Продолжим разбирательство с эмоциями, переживаемыми по поводу границ. Кроме злости и злобы, лингвистически связанных со злом, семантическую связь с ними образуют ярость, гнев и раздражение – всё то, что человек переживает при столкновении с феноменами зла, а, кроме того, и сами эти эмоции нередко именуют негативными, злыми.

Предположу, что все эти переживания являются проявлениями в сознании одного и того же архетипического мотива нарушения границ, только разной интенсивности: от крайней архетипической заряженности ярости до поверхностного относительно осознаваемого раздражения. В промежутке между ними находятся злость и гнев.

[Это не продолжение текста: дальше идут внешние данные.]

(* ===== verification/Server.v ===== *)
(** * The running server ([src/lib.rs], [src/main.rs])

    All requests of the proxy at once, on the shared semaphores, tenant table and
    counters.  A request waits to be admitted, sends, and then streams: its task
    fills the queue of the stream while the client empties it.  [server_step]
    interleaves the operations of the handler, of the queue and of the key
    watcher in any order, with any data and any timing; the operations themselves
    are those of the handler and of the queue. *)

From S2P Require Import Prelude AhoCorasick Externals Receipt BudgetQueue BudgetQueueProofs Engine Http Proxy Config.
Local Open Scope Z_scope.

Section Server.
Context {hdr_api : HeaderApi} {sem_api : SemaphoreApi} {ac_api : AhoCorasickApi}
  {b3_api : Blake3Api} {sig_api : Ed25519Api} {enc_api : EncodingApi} {json_api : SerdeJsonApi}
  {rj_api : ReceiptJsonApi} {tj_api : TerminalJsonApi}.

(** A streaming response: its budget and channel, the call of [enqueue] its task
    is in, the body (until the client leaves), the task with its two permits
    (until it ends), and the history of the queue. *)
Record Stream := {
  sm_budget : ByteBudget;
  sm_channel : Channel;
  sm_enqueue : EnqueueState;
  sm_body : option BudgetedBody;
  sm_task : option (Task * Permit * Permit);
  sm_accepted : bytes;
  sm_sent : bytes;
  sm_received : bytes
}.

(** When the handler returns the response. *)
Definition stream_start (t : Task) (b : ByteBudget) (ch : Channel) (slot memory : Permit) : Stream := {|
  sm_budget := b; sm_channel := ch; sm_enqueue := EnqDone (Ok tt);
  sm_body := Some BudgetedBody_new; sm_task := Some (t, slot, memory);
  sm_accepted := []; sm_sent := []; sm_received := []
|}.

(** What the task, its timers and the client do to the queue of a stream. *)
Inductive StreamAction := SaEnqueue (data : bytes) | SaPoll | SaTimeout | SaRead | SaLeave.

Definition stream_next (a : StreamAction) (s : Stream) (w : World) : option (Stream * World) :=
  match a with
  | SaEnqueue data =>
    match sm_task s, sm_enqueue s with
    | Some _, EnqDone _ =>
      Some ({| sm_budget := sm_budget s; sm_channel := sm_channel s;
               sm_enqueue := enqueue_start (sm_budget s) data; sm_body := sm_body s;
               sm_task := sm_task s; sm_accepted := sm_sent s ++ data; sm_sent := sm_sent s;
               sm_received := sm_received s |}, w)
    | _, _ => None
    end
  | SaPoll =>
    let '(st, ch, w) := enqueue_step (sm_budget s) w (sm_channel s) (sm_enqueue s) in
    Some ({| sm_budget := sm_budget s; sm_channel := ch; sm_enqueue := st; sm_body := sm_body s;
             sm_task := sm_task s; sm_accepted := sm_accepted s;
             sm_sent := sm_sent s ++ newly_queued (sm_channel s) ch;
             sm_received := sm_received s |}, w)
  | SaTimeout =>
    let '(st, w) := enqueue_timeout w (sm_enqueue s) in
    Some ({| sm_budget := sm_budget s; sm_channel := sm_channel s; sm_enqueue := st;
             sm_body := sm_body s; sm_task := sm_task s; sm_accepted := sm_accepted s;
             sm_sent := sm_sent s; sm_received := sm_received s |}, w)
  | SaRead =>
    body ← sm_body s;
    let '(frame, body, ch, w) := poll_frame w (sm_channel s) body in
    Some ({| sm_budget := sm_budget s; sm_channel := ch; sm_enqueue := sm_enqueue s;
             sm_body := Some body; sm_task := sm_task s; sm_accepted := sm_accepted s;
             sm_sent := sm_sent s; sm_received := sm_received s ++ frame_bytes frame |}, w)
  | SaLeave =>
    body ← sm_body s;
    let '(ch, w) := drop_body w (sm_channel s) body in
    Some ({| sm_budget := sm_budget s; sm_channel := ch; sm_enqueue := sm_enqueue s;
             sm_body := None; sm_task := sm_task s; sm_accepted := sm_accepted s;
             sm_sent := sm_sent s; sm_received := sm_received s |}, w)
  end.

(** The end of the task drops the sender. *)
Definition stream_end (s : Stream) : Stream := {|
  sm_budget := sm_budget s; sm_channel := drop_sender (sm_channel s); sm_enqueue := sm_enqueue s;
  sm_body := sm_body s; sm_task := None; sm_accepted := sm_accepted s; sm_sent := sm_sent s;
  sm_received := sm_received s
|}.

Inductive Conn := ConnAdmit (a : AdmitState) | ConnStream (s : Stream) | ConnOver.

Record Server := { sv_pw : ProxyWorld; sv_conns : list Conn }.

(** The permits of a request that is being admitted. *)
Definition waiting_permits (a : AdmitState) : list Permit :=
  match a with
  | WaitSlot | Refused _ => []
  | WaitMemory slot => [slot]
  | AdmitDone slot memory => [memory; slot]
  end.

Definition with_world (pw : ProxyWorld) (w : World) : ProxyWorld :=
  {| pw_world := w; pw_active := pw_active pw |}.

(** The connection after the upstream reply. *)
Definition conn_of (out : Outcome) : Conn :=
  match out with
  | Replied _ => ConnOver
  | Spawned _ t b ch slot memory => ConnStream (stream_start t b ch slot memory)
  end.

(** - [sv_arrive]: a request reaches the handler;
    - [sv_admit], [sv_admit_timeout]: it waits for its permits;
    - [sv_abandon]: the client disconnects, or the handler panics, before there is
      a response: the handler's future is dropped with the permits it holds;
    - [sv_send]: the result of the upstream request;
    - [sv_stream]: the queue of a stream; [sv_task_end]: its task ends, between two
      calls of [enqueue];
    - [sv_reload]: the key watcher empties the tenant table. *)
Inductive server_step (st : AppState) : Server → Server → Prop :=
| sv_arrive pw cs :
    server_step st {| sv_pw := pw; sv_conns := cs |}
      {| sv_pw := pw; sv_conns := cs ++ [ConnAdmit WaitSlot] |}
| sv_admit pw cs i a a' w :
    cs !! i = Some (ConnAdmit a) → admit_step st (pw_world pw) a = (a', w) →
    server_step st {| sv_pw := pw; sv_conns := cs |}
      {| sv_pw := with_world pw w; sv_conns := <[i := ConnAdmit a']> cs |}
| sv_admit_timeout pw cs i a a' w :
    cs !! i = Some (ConnAdmit a) → admit_timeout (pw_world pw) a = (a', w) →
    server_step st {| sv_pw := pw; sv_conns := cs |}
      {| sv_pw := with_world pw w; sv_conns := <[i := ConnAdmit a']> cs |}
| sv_abandon pw cs i a :
    cs !! i = Some (ConnAdmit a) →
    server_step st {| sv_pw := pw; sv_conns := cs |}
      {| sv_pw := with_world pw (foldl drop_permit (pw_world pw) (waiting_permits a));
         sv_conns := <[i := ConnOver]> cs |}
| sv_send pw cs i slot memory p engine rh now res out pw' :
    cs !! i = Some (ConnAdmit (AdmitDone slot memory)) →
    after_send st p engine rh now slot memory pw res = Some (out, pw') →
    server_step st {| sv_pw := pw; sv_conns := cs |}
      {| sv_pw := pw'; sv_conns := <[i := conn_of out]> cs |}
| sv_stream pw cs i a s s' w :
    cs !! i = Some (ConnStream s) → stream_next a s (pw_world pw) = Some (s', w) →
    server_step st {| sv_pw := pw; sv_conns := cs |}
      {| sv_pw := with_world pw w; sv_conns := <[i := ConnStream s']> cs |}
| sv_task_end pw cs i s t slot memory r :
    cs !! i = Some (ConnStream s) → sm_task s = Some (t, slot, memory) → sm_enqueue s = EnqDone r →
    server_step st {| sv_pw := pw; sv_conns := cs |}
      {| sv_pw := task_cleanup t slot memory pw; sv_conns := <[i := ConnStream (stream_end s)]> cs |}
| sv_reload pw cs :
    server_step st {| sv_pw := pw; sv_conns := cs |}
      {| sv_pw := with_world pw (clear_table (pw_world pw) (tenant_budgets st)); sv_conns := cs |}.

(** ** What is held *)

Definition stream_segments (s : Stream) : list BudgetedSegment :=
  enqueue_segments (sm_enqueue s) ++ ch_segments (sm_channel s) ++ body_segments (sm_body s).

Definition conn_segments (c : Conn) : list BudgetedSegment :=
  match c with ConnStream s => stream_segments s | _ => [] end.

Definition conn_permits (c : Conn) : list Permit :=
  match c with
  | ConnAdmit a => waiting_permits a
  | ConnStream s => match sm_task s with Some (_, slot, memory) => [memory; slot] | None => [] end
  | ConnOver => []
  end.

Definition all_segments (cs : list Conn) : list BudgetedSegment := concat (conn_segments <$> cs).
Definition all_permits (cs : list Conn) : list Permit := concat (conn_permits <$> cs).

(** The bytes held for clients, of all streams or of those that draw from the
    tenant semaphore [id]. *)
Definition buffered (cs : list Conn) : Z :=
  foldr (λ s n, blen (seg_bytes s) + n) 0 (all_segments cs).
Definition buffered_at (id : sem_id) (cs : list Conn) : Z :=
  foldr (λ s n, blen (seg_bytes s) + n) 0
    (filter (λ s, p_sem (seg_local_permit s) = id) (all_segments cs)).

(** Requests with a stream slot, with a memory chunk, and open event streams. *)
Definition has_slot (c : Conn) : bool :=
  match c with
  | ConnAdmit (WaitMemory _) | ConnAdmit (AdmitDone _ _) => true
  | ConnStream s => bool_decide (is_Some (sm_task s))
  | _ => false
  end.
Definition has_chunk (c : Conn) : bool :=
  match c with
  | ConnAdmit (AdmitDone _ _) => true
  | ConnStream s => bool_decide (is_Some (sm_task s))
  | _ => false
  end.
Definition event_stream (c : Conn) : bool :=
  match c with
  | ConnStream s => match sm_task s with Some (t, _, _) => tk_is_sse t | None => false end
  | _ => false
  end.
Definition count (p : Conn → bool) (cs : list Conn) : Z :=
  Z.of_nat (length (filter (λ c, p c = true) cs)).

End Server.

Ярость – это даже не эмоция, а аффект, то есть заряд архетипического ядра, который охватывает Эго целиком, подчиняя себе не только его переживания, но и тело, потому в ярости нет произвольных движений и выбора формы её выражения: всё происходит в мгновение ока, случается. В аффекте ярости наше Я и наше тело становятся марионетками архетипического поля, направленного на уничтожение любой отдельности. Ярость – энергия разрушения границ, следовательно, инструмент принципа Эроса. Ярость как добро, то есть вовремя пришедший заряд, приводит к прорыву устаревших рамок Эго, привнося в него свежее архетипическое содержание, способствуя трансгрессии сознания при переходе на новый этап развития. Ярость как зло сопровождает феномен одержимости, стирает индивидуальность и любые различия между людьми, превращая отдельных личностей в частицы общего поля того или иного архетипического паттерна.

Злость, как мы только что установили, представляет собой прирученную Эго частицу ярости, которая используется для поддержания собственной целостности, то есть выполняет практически противоположную ярости функцию в сознании. Злость возникает в момент разрушения границ и направлена на нарушителя, дабы устранить причиняющий вред контакт. Можно сказать, что злость составляет часть комплекса Эго, а именно, наличие у него собственных границ и необходимости их защищать, в то время как ярость – проявление архетипа Самости, энергия её воплощения, проникающая сквозь любые границы.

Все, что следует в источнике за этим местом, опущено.